Bed Bugs ~ How To Get Rid of BedBugs
The only sure-fire way to get rid of bedbugs entirely and be sure they are not coming back anytime soon, is to hire in the professionals. Nevertheless, there are still a number of tried and tested techniques that are worth a try; for getting rid of them in the very early stages of an infestation, for the benefits of bed bug prevention and for peace of mind in the interim period whilst you are waiting for the professionals to arrive.
A really effective technique is the use of an industrial or home-style steam cleaner. The extreme heat from the steam gets right into the pores of mattresses and upholstery, killing the bedbugs and their eggs instantaneously.
An old wives tale was to wash a mattress, then wrap it in bin liners and leave it in the sun to dry out, supposedly killing the bugs in the process. Tests have shown that this technique won’t work because the heat is not consistent or intense enough and the moisture in the mattress, will more than likely turn to mould.
There is also one very extreme way of locating bedbugs and that is with the use of specially trained sniffer dogs, these are a very modern development in bed bug detection techniques, but also incredibly effective. The dogs work in exactly the same way as crime scene sniffer dogs tracking drugs and criminals, by accurately sniffing out the bed bug infestations. This technique is terribly expensive so it is only really used by large businesses such as hotel chains or residential facilities, as opposed to personal dwellings.
One of the things that first inform bed bugs of the presence of human blood is the smell of carbon dioxide on the individual’s breath because bedbugs actually breathe carbon dioxide in order to live. An ironic twist of fate for the bed bugs is that highly concentrated levels of Carbon dioxide can actually kill them within 24 hours when sprayed over them in the form of "snow”.

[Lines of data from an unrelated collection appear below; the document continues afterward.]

(** What a loop that gathers gives back. *)
Definition gathered h (r : list command * bool) : Prop := ∃ count, in_hand h r.1 count.
Lemma session_collect_sat fuel cs count h : in_hand h cs count →
  sat batch_guar gathered h (session_collect config fuel cs count).
Proof.
  revert cs count h. induction fuel as [|fuel IH]; intros cs count h Hh; cbn [session_collect];
    (destruct (count <? bw_max_updates config); [|by exists count]); [by exists count|].
  apply sat_call; [done|]. intros [| |[c|]]; [|exists count; by apply in_hand_silent| |
    exists count; by apply in_hand_silent].
  - apply sat_call; [done|]. intros []. exists count. by do 2 (apply in_hand_silent; [done..|]).
  - edestruct (in_hand_more h (existT (P := answer Sig) SelectMore (MoreReceived (Some c))) c cs)
      as [Hl Hm]; [done..|].
    destruct (Z.leb_spec (count + update_count c) (bw_max_updates config)); [by apply IH, Hm|].
    destruct Hh as (_ & Hc & Hs). apply sat_bind. eapply session_flush_sat; [done|done| |].
    + intros Hs'. by eapply Hs, sized_app.
    + intros h' Hl'. exists (update_count c). by apply in_hand_one.
Qed.
Lemma monitor_collect_sat fuel cs count h : in_hand h cs count →
  sat batch_guar gathered h (monitor_collect config fuel cs count).
Proof.
  revert cs count h. induction fuel as [|fuel IH]; intros cs count h Hh; cbn [monitor_collect];
    (destruct (count <? bw_max_updates config); [|by exists count]); [by exists count|].
  apply sat_call; [done|]. intros [[c|]|]; [|exists count; by apply in_hand_silent..].
  edestruct (in_hand_more h (existT (P := answer Sig) RecvBefore (Some (Some c))) c cs)
    as [Hl Hm]; [done..|].
  destruct (Z.leb_spec (count + update_count c) (bw_max_updates config)); [by apply IH, Hm|].
  destruct Hh as (_ & Hc & Hs). apply sat_bind. eapply monitor_persist_sat; [done|done| |].
  - intros Hs'. by eapply Hs, sized_app.
  - intros h' Hl'. exists (update_count c). by apply in_hand_one.
Qed.
Lemma session_drain_more_sat fuel cs count h : in_hand h cs count →
  sat batch_guar gathered h (session_drain_more config fuel cs count).
Proof.
  revert cs count h. induction fuel as [|fuel IH]; intros cs count h Hh; cbn [session_drain_more];
    (destruct (count <? bw_max_updates config); [|by exists count]); [by exists count|].
  apply sat_call; [done|]. intros [c|]; [|exists count; by apply in_hand_silent].
  edestruct (in_hand_more h (existT (P := answer Sig) TryRecv (Some c)) c cs) as [Hl Hm]; [done..|].
  destruct (Z.ltb_spec (bw_max_updates config) (count + update_count c)); [|by apply IH, Hm].
  assert (ledger (h ++ [existT (P := answer Sig) TryRecv (Some c)]) (c :: cs) []) as Hl'
    by (eapply ledger_perm; [|apply Hl]; by rewrite Permutation_app_comm).
  apply sat_call; [split; [by eapply ledger_waits|done]|]. intros [].
  destruct Hh as (_ & Hc & Hs). exists count. split_and!; [by apply ledger_respond|done|].
  intros Hs'. by eapply Hs, sized_app, sized_app.
Qed.
(** A gathered batch is flushed, or the turns ran out with it in hand. *)
Lemma gathered_flush (flush : list command → prog Sig unit) (k : prog Sig batch_task) h r :
  (∀ cs count post h, ledger h (cs ++ []) [] → count = len (updates_of cs) →
     (sized h → 0 < count ≤ bw_max_updates config) →
     (∀ h', ledger h' [] [] → post h' tt) → sat batch_guar post h (flush cs)) →
  (∀ h', ledger h' [] [] → sat batch_guar batch_settled h' k) →
  gathered h r →
  sat batch_guar batch_settled h
    (if r.2 : bool then _ ← flush r.1; k else mret (BatchPaused r.1)).
Proof.
  intros Hf Hk [count (Hl & Hc & Hs)]. destruct r as [cs [|]]; [|done]. cbn [fst snd] in *.
  apply sat_bind. eapply Hf; [by rewrite app_nil_r|done|done|]. intros h' Hl'. by apply Hk.
Qed.
Lemma session_drain_sat fuel h : ledger h [] [] →
  sat batch_guar batch_settled h (session_drain config fuel).
Proof.
  revert h. induction fuel as [|fuel IH]; intros h Hl; cbn [session_drain]; [done|].
  apply sat_call; [done|]. intros [|]; [by apply batch_reject_queued_sat, ledger_silent|].
  apply sat_call; [done|]. intros [c|]; [|by do 2 (apply ledger_silent; [done..|])].
  apply sat_bind. eapply sat_mono; [done| |apply session_drain_more_sat, in_hand_first;
    [done..|by apply ledger_silent]].
  intros h' r. apply gathered_flush; [|done].
  intros *. apply session_flush_sat.
Qed.
Lemma session_run_sat fuel h : ledger h [] [] →
  sat batch_guar batch_settled h (session_run config fuel).
Proof.
  revert h. induction fuel as [|fuel IH]; intros h Hl; cbn [session_run]; [done|].
  apply sat_call; [done|]. intros [[c|]|]; [|by apply ledger_silent|].
  - apply sat_bind. eapply sat_mono; [done| |apply session_collect_sat; by apply in_hand_first].
    intros h' r. apply gathered_flush; [intros *; apply session_flush_sat|].
    intros h2 Hl2. apply sat_call; [done|]. intros [|];
      [apply session_drain_sat|apply IH]; by apply ledger_silent.
  - apply sat_call; [done|]. intros []. apply session_drain_sat.
    by do 2 (apply ledger_silent; [done..|]).
Qed.
Lemma monitor_drain_sat fuel h : ledger h [] [] →
  sat batch_guar batch_settled h (monitor_drain fuel).
Proof.
  intros Hl. apply sat_call; [done|]. intros [].
  assert (ledger (h ++ [existT (P := answer Sig) CloseReceiver tt]) [] []) as Hl'
    by by apply ledger_silent.
  revert Hl'. generalize (h ++ [existT (P := answer Sig) CloseReceiver tt]). clear h Hl.
  induction fuel as [|fuel IH]; intros h Hl; cbn [monitor_drain_loop]; [done|].
  apply sat_call; [done|]. intros [c|]; [|by apply ledger_silent].
  edestruct (in_hand_first h (existT (P := answer Sig) TryRecv (Some c)) c) as (Hc & Hn & Hs);
    [done..|].
  apply sat_call; [done|]. intros over.
  apply (ledger_silent _ (existT (P := answer Sig) DrainOver over)) in Hc; [|done..].
  apply sat_bind. destruct over.
  - split; [split; [by eapply ledger_waits|done]|]. intros []. by apply IH, ledger_respond.
  - eapply (monitor_persist_sat [c] []); [done|done| |by intros; apply IH].
    intros Hs'. by eapply Hs, sized_app.
Qed.
Lemma monitor_run_sat fuel h : ledger h [] [] →
  sat batch_guar batch_settled h (monitor_run config fuel).
Proof.
  revert h. induction fuel as [|fuel IH]; intros h Hl; cbn [monitor_run]; [done|].
  apply sat_call; [done|]. intros [[c|]|]; [|by apply ledger_silent|].
  - apply sat_bind. eapply sat_mono; [done| |apply monitor_collect_sat; by apply in_hand_first].
    intros h' r. apply gathered_flush; [intros *; apply monitor_persist_sat|done].
  - apply sat_call; [done|]. intros []. apply monitor_drain_sat.
    by do 2 (apply ledger_silent; [done..|]).
Qed.
End theory.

An environmentally friendly way to kill bedbugs is by using a substance called diatomaceous earth, which is considered humane in the way it dries up the waxy coating of the bedbug’s body and causes the bug to die of dehydration after a couple of days.
If you want to catch the bedbugs red handed, you should wait until an hour before sunrise, as this is when they will be at their most hungry. Use a bright light such as a torch to startle the bugs without forewarning them of your presence, you could then brush them into a bowl of water, where they will drown very quickly. You can then disinfect the mattress and surrounding floor and objects.
In the olden days, plants were used to eradicate bed bugs and the most effective were Eucalyptus (which is still used to this day in oils and insect repellents), Black Cohosh and a special ‘home-brew’ consisting of Turpentine, Flowers, Henna and Alcohol, which was especially good at destroying the bedbug eggs.
Bed bugs will die at temperatures of 45°C (113°F), or more, but if you are using high temperatures as a means to get rid of them you really need to start no lower than 49°C (120°F), at 20-30% relative humidity, for at least 20 minutes to ensure you get them all and none escape into slightly cooler crevices.
Other less effective techniques include coating your bed legs in petroleum jelly to trap the bugs as they creep up or down the bedstead. Taping all along the bedside and mattress in double sided sticky tape to catch them as they crawl, (this has to be super-sticky to actually work). Insecticide Sprays such as Sterifab are a temporary solution to at least reduce the number of bugs slithering around in your bed. Still, in order to fully eliminate the bed bug problem, there is no surer way than hiring an Exterminator, who is a fully qualified expert, ready to fight these problematic creatures in less than an hour with specialised equipment and plenty of determination.